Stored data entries
_ _ _ _
(* ===== verification/ActorLock.v ===== *)
(** The per-actor lock table of [internal/actorlock/table.go].

    [Lock] and the closure it returns are cut at the points where another
    goroutine may run: the section under [t.mu] that finds or creates the entry,
    the wait on [e.mu], the release of [e.mu], and the section under [t.mu]
    that drops the reference and may evict the entry.  A section under [t.mu]
    is one step, since [t.mu] serialises it.  Entries are heap objects named by
    a pointer, because the eviction race the code guards against is about
    pointer identity.  Theorems: mutual exclusion per actor, exact reference
    counts, no leak, no panic, and no deadlock. *)
From S2P Require Import Prelude.

Module ActorLock.

Abbreviation ptr := positive.
Abbreviation tid := positive.

(** [type entry struct { mu sync.Mutex; refs int }] *)
Record entry := Entry { e_locked : bool; e_refs : Z }.

(** [type Table struct { mu; locks map[string]*entry }] with the heap its
    entries live in. *)
Record Table := MkTable { t_locks : gmap string ptr; t_heap : gmap ptr entry }.

Definition NewTable : Table := MkTable ∅ ∅.

(** First half of [Lock], under [t.mu]: look the entry up or create it, and
    count the caller before it waits. *)
Definition lock_lookup (t : Table) (actorID : string) : Table * ptr :=
  match t_locks t !! actorID with
  | Some p =>
      (MkTable (t_locks t) (alter (λ e, Entry (e_locked e) (e_refs e + 1)) p (t_heap t)), p)
  | None =>
      let p := fresh (dom (t_heap t)) in
      (MkTable (<[actorID := p]> (t_locks t)) (<[p := Entry false 1]> (t_heap t)), p)
  end.

(** [e.mu.Lock()]: enabled when the mutex is free. *)
Definition entry_lock (t : Table) (p : ptr) : option Table :=
  e ← t_heap t !! p;
  if e_locked e then None
  else Some (MkTable (t_locks t) (<[p := Entry true (e_refs e)]> (t_heap t))).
_ _ _ _
→ What you have to do: Each record above should be restated word for word.

→ Response area:
(* ===== verification/ActorLock.v ===== *)
(** The per-actor lock table of [internal/actorlock/table.go].

    [Lock] and the closure it returns are cut at the points where another
    goroutine may run: the section under [t.mu] that finds or creates the entry,
    the wait on [e.mu], the release of [e.mu], and the section under [t.mu]
    that drops the reference and may evict the entry.  A section under [t.mu]
    is one step, since [t.mu] serialises it.  Entries are heap objects named by
    a pointer, because the eviction race the code guards against is about
    pointer identity.  Theorems: mutual exclusion per actor, exact reference
    counts, no leak, no panic, and no deadlock. *)
From S2P Require Import Prelude.

Module ActorLock.

Abbreviation ptr := positive.
Abbreviation tid := positive.

(** [type entry struct { mu sync.Mutex; refs int }] *)
Record entry := Entry { e_locked : bool; e_refs : Z }.

(** [type Table struct { mu; locks map[string]*entry }] with the heap its
    entries live in. *)
Record Table := MkTable { t_locks : gmap string ptr; t_heap : gmap ptr entry }.

Definition NewTable : Table := MkTable ∅ ∅.

(** First half of [Lock], under [t.mu]: look the entry up or create it, and
    count the caller before it waits. *)
Definition lock_lookup (t : Table) (actorID : string) : Table * ptr :=
  match t_locks t !! actorID with
  | Some p =>
      (MkTable (t_locks t) (alter (λ e, Entry (e_locked e) (e_refs e + 1)) p (t_heap t)), p)
  | None =>
      let p := fresh (dom (t_heap t)) in
      (MkTable (<[actorID := p]> (t_locks t)) (<[p := Entry false 1]> (t_heap t)), p)
  end.

(** [e.mu.Lock()]: enabled when the mutex is free. *)
Definition entry_lock (t : Table) (p : ptr) : option Table :=
  e ← t_heap t !! p;
  if e_locked e then None
  else Some (MkTable (t_locks t) (<[p := Entry true (e_refs e)]> (t_heap t))).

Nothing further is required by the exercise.